本書はまた、久米宏の目――そして耳――を通した戦後日本メディア史の一断面が生き生きと描かれているところも読みどころである。久米が出会い、共演する面々は芸能界オールスター列伝のような様相だ。そして彼はそのそれぞれから、『ニュースステーション』に結実するパーソナリティとしての理念を学び取っている。『土曜ワイド』の永六輔からは自分自身の主張を持つことを、『ぴったしカン・カン』の萩本欽一からはテレビにおける「素」の重要性を、黒柳徹子と司会を務めた『ザ・ベストテン』からはニュース読みの呼吸を、そして横山やすしと共演した『TVスクランブル』からは自由な言葉を(そして少年期のラジオ放送で夢中になった古今亭志ん生の落語からは話術の極意を)、といった具合である。してみると『ニュースステーション』は久米宏の集大成であるだけではない。戦後日本のラジオ・テレビが培ってきた実践知の粋が、彼を通じてそこに流れ込んでもいる。
権力と反権力のクロスオーバー
このようにラジオ・テレビ史と久米宏の遍歴が『ニュースステーション』のソフト面を支えているとすれば、それは豊かな技術と資本、ひいては時代の空気によって物理的に枠づけされ構築されたものでもあった。このことを『久米宏です。』は第4章から第7章にかけて(つまり同書のメインパートとして)詳述している。
建築用資材でセットを作る。ペンの色を服に合わせる。女性アナウンサーの声の高さもコントロールする……『ニュースステーション』のこだわりとして列挙される細部のひとつひとつが、久米のもたらした新しさと創造性を語っている。ミクロの次元がそのように作られているとすれば、マクロの次元で番組を作り上げたのは、TBS独立後の所属事務所オフィス・トゥー・ワンと後発民放のテレビ朝日、そして何より電通だったと久米は言う。平日夜10時台の番組を全て終わらせ、その枠を電通が買い切って『ニュースステーション』は始まった。名声と悪名の双方が轟く大手広告代理店の資本の上で、自民党批判をコアとした自由な言論が展開していたわけだ。これが含意するものはいろいろあるだろうが、少なくとも、権力と反権力、官と民、保守と革新、メインストリームとオルタナティブ、といった対立軸の編成が、現代とはかなり異なっていたのだろうということを実感させられる。
いやむしろ、そうした対立軸を自由に交差させたことに、久米の達成があったのかもしれない。
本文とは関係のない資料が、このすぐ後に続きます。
(** C8, amended.  The tools that take a board id ([get_lists],
    [get_cards_by_list_id], [create_card]) pass the [boardId] argument to
    the client as it is, whatever it is and whatever the active board is:
    the one client call carries [toolArguments.boardId] as its board id.
    So when the arguments supply none, the call is made with an undefined
    board id.  Only [get_active_board_info] reads the active board id: when
    it is unset the request is answered with status 400 and
    [{error: 'No active board set'}] without any client call, and otherwise
    the board is asked for under the active id. *)
Theorem board_id_is_passed_as_given {rt : Runtime} (c : TrelloClient) (body : value) :
  ((calls_tool body "get_lists" ->
    calls (handle c body)
    = [mkCall "getLists" [get (toolArguments body) "boardId"]])
   /\ (calls_tool body "get_cards_by_list_id" ->
       calls (handle c body)
       = [mkCall "getCardsByList"
            [get (toolArguments body) "boardId";
             get (toolArguments body) "listId"]])
   /\ (calls_tool body "create_card" ->
       calls (handle c body)
       = [mkCall "addCard"
            [get (toolArguments body) "boardId";
             VObj [("listId", get (toolArguments body) "listId");
                   ("name", get (toolArguments body) "name");
                   ("description", get (toolArguments body) "desc")]]]))
  /\ (get (toolArguments body) "boardId" = VUndefined ->
      (calls_tool body "get_lists" ->
       calls (handle c body) = [mkCall "getLists" [VUndefined]])
      /\ (calls_tool body "get_cards_by_list_id" ->
          calls (handle c body)
          = [mkCall "getCardsByList"
               [VUndefined; get (toolArguments body) "listId"]])
      /\ (calls_tool body "create_card" ->
          calls (handle c body)
          = [mkCall "addCard" [VUndefined; card_of (toolArguments body)]]))
  /\ (get body "method" = VStr "get_active_board_info" ->
      if truthy (activeBoardId c)
      then calls (handle c body) = [mkCall "getBoardById" [activeBoardId c]]
      else handle c body = respond 400 no_active_board
           /\ sent (post_mcp c body) = [(400, no_active_board)]
           /\ calls (handle c body) = []).
Proof.
  assert (Hgiven :
    (calls_tool body "get_lists" ->
     calls (handle c body)
     = [mkCall "getLists" [get (toolArguments body) "boardId"]])
    /\ (calls_tool body "get_cards_by_list_id" ->
        calls (handle c body)
        = [mkCall "getCardsByList"
             [get (toolArguments body) "boardId";
              get (toolArguments body) "listId"]])
    /\ (calls_tool body "create_card" ->
        calls (handle c body)
        = [mkCall "addCard"
             [get (toolArguments body) "boardId"; card_of (toolArguments body)]])).
  { repeat split; intros Hcall; rewrite (handle_tool c body _ Hcall);
      cbn [switch_cases String.eqb Ascii.eqb Bool.eqb].
    - unfold tool_get_lists.
      destruct (getLists c (get (toolArguments body) "boardId")); reflexivity.
    - unfold tool_get_cards_by_list_id.
      destruct (getCardsByList c (get (toolArguments body) "boardId")
                  (get (toolArguments body) "listId")); reflexivity.
    - unfold tool_create_card.
      destruct (addCard c (get (toolArguments body) "boardId")
                  (card_of (toolArguments body))); reflexivity. }
  split; [exact Hgiven|]. split.
  - intros Hb. rewrite Hb in Hgiven. exact Hgiven.
  - intros Hm.
    assert (Hh : handle c body
                 = if negb (truthy (activeBoardId c))
                   then respond 400 no_active_board
                   else board <- await (mkCall "getBoardById" [activeBoardId c])
                                       (getBoardById c (activeBoardId c)) ;;
                        ret (Board.to_value board)).
    { rewrite (handle_legacy c body _ Hm); [reflexivity|discriminate]. }
    destruct (truthy (activeBoardId c)); simpl negb in Hh; cbv iota in Hh.
    + rewrite Hh. destruct (getBoardById c (activeBoardId c)); reflexivity.
    + split; [exact Hh|]. split; [|now rewrite Hh].
      rewrite (post_mcp_respond c body 400 no_active_board);
        rewrite ?Hh; reflexivity.
Qed.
実際、『ニュースステーション』の発明はニュースと娯楽の統合であり、反権力によって楽しませることであり、報道番組の商品化と作品化を同時に達成することだった。本書で強調される、「ニュース番組を作る」「ニュースを番組にする」といった表現の真意はそこにあるのだろう。副題の「ニュースステーションはザ・ベストテンだった」は明快にこの交差を伝えている。
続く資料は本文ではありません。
(** X5.  In a 200 response the score lies between 0 and the total, and the
    total between 1 and the number of questions of the bank. *)
Theorem score_within_total stored parsed now sc total lb stored' :
  handleSubmit questions stored parsed now = (Ok200 sc total lb, stored') ->
  0 <= sc <= total /\ 1 <= total <= Z.of_nat (length questions).
Proof.
  intros H. destruct (handleSubmit_cases questions stored parsed now) as [[e He]|Hok].
  { rewrite He in H. discriminate. }
  destruct Hok as (payload & playerName & rawName & answerMap & answered &
                   _ & _ & _ & _ & Ha & Hne & Hq & Hok).
  cbv zeta in Hok. rewrite Hok in H. injection H as <- <- <- <-.
  pose proof (scoreAnswers_bounds answered answerMap) as Hsc.
  destruct (normalizeAnswers_array _ _ Ha) as [items Hitems]. rewrite Hitems in Ha.
  apply normalizeAnswers_accepted in Ha as (_ & _ & _ & Hdist).
  unfold answeredQuestionsOf in Hq. apply mapM_Some in Hq.
  destruct (answered_questions_distinct _ _ Hdist Hq) as [Hnd Hin].
  pose proof (submseteq_length _ _ (NoDup_submseteq _ _ Hnd Hin)) as Hlen.
  pose proof (Forall2_length _ _ _ Hq) as Hl.
  destruct answerMap; [contradiction |]. simpl in Hl. lia.
Qed.


Lemma handleSubmit_names stored parsed now :
  NoDup (name <$> stored) -> NoDup (name <$> snd (handleSubmit questions stored parsed now)).
Proof.
  intros Hnd. destruct (handleSubmit_cases questions stored parsed now) as [[e He]|Hok].
  { now rewrite He. }
  destruct Hok as (payload & playerName & rawName & answerMap & answered &
                   _ & _ & _ & _ & _ & _ & _ & Hok).
  cbv zeta in Hok. rewrite Hok. simpl. unfold sortLeaderboard.
  rewrite fmap_take. eapply sublist_NoDup; [| apply sublist_take].
  rewrite <- sort_perm. now apply mergeEntry_names.
Qed.

(** X6.  A leaderboard file with at most one entry per name has at most one
    entry per name after any sequence of submissions. *)
Theorem names_stay_unique stored requests :
  NoDup (name <$> stored) ->
  NoDup (name <$> runSubmissions questions stored requests).
Proof.
  unfold runSubmissions. revert stored.
  induction requests as [|r requests IH]; intros stored Hnd; simpl.
  - exact Hnd.
  - apply IH. now apply handleSubmit_names.
Qed.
以上のようなことを『久米宏です。』は実に魅力的に語っており、久米宏はすごかったんだなあ、と素朴に思わされてしまう――そう思わされてしまうのはことによると、卓越した演出家としての久米宏の自己演出にまんまと乗せられているのだろうか。放送される言葉のわかりやすさと親しみやすさにも徹底的にこだわった彼の、「生きた言葉」そのものの持つレトリカルな作用にやられてしまっているのだろうか。いずれにせよ、失敗や挫折、擁護の余地なく悪質なセクシャル・ハラスメントの(ショッキングなほどにあっけらかんとした)告白も含めて、彼のストーリーテリングに感服してしまうがゆえになおさら、そのパースペクティブを批判的に捉え返し、描かれなかったことや多面的な解釈に開かれていることを、別の視点から語る必要があるだろう。不謹慎な言い方をあえてすれば、久米宏の死はそのスタートラインとなる。いずれ世に出るだろうさまざまな久米宏論、述懐、検証を聞く準備としても、この自叙伝は読まれる価値がある。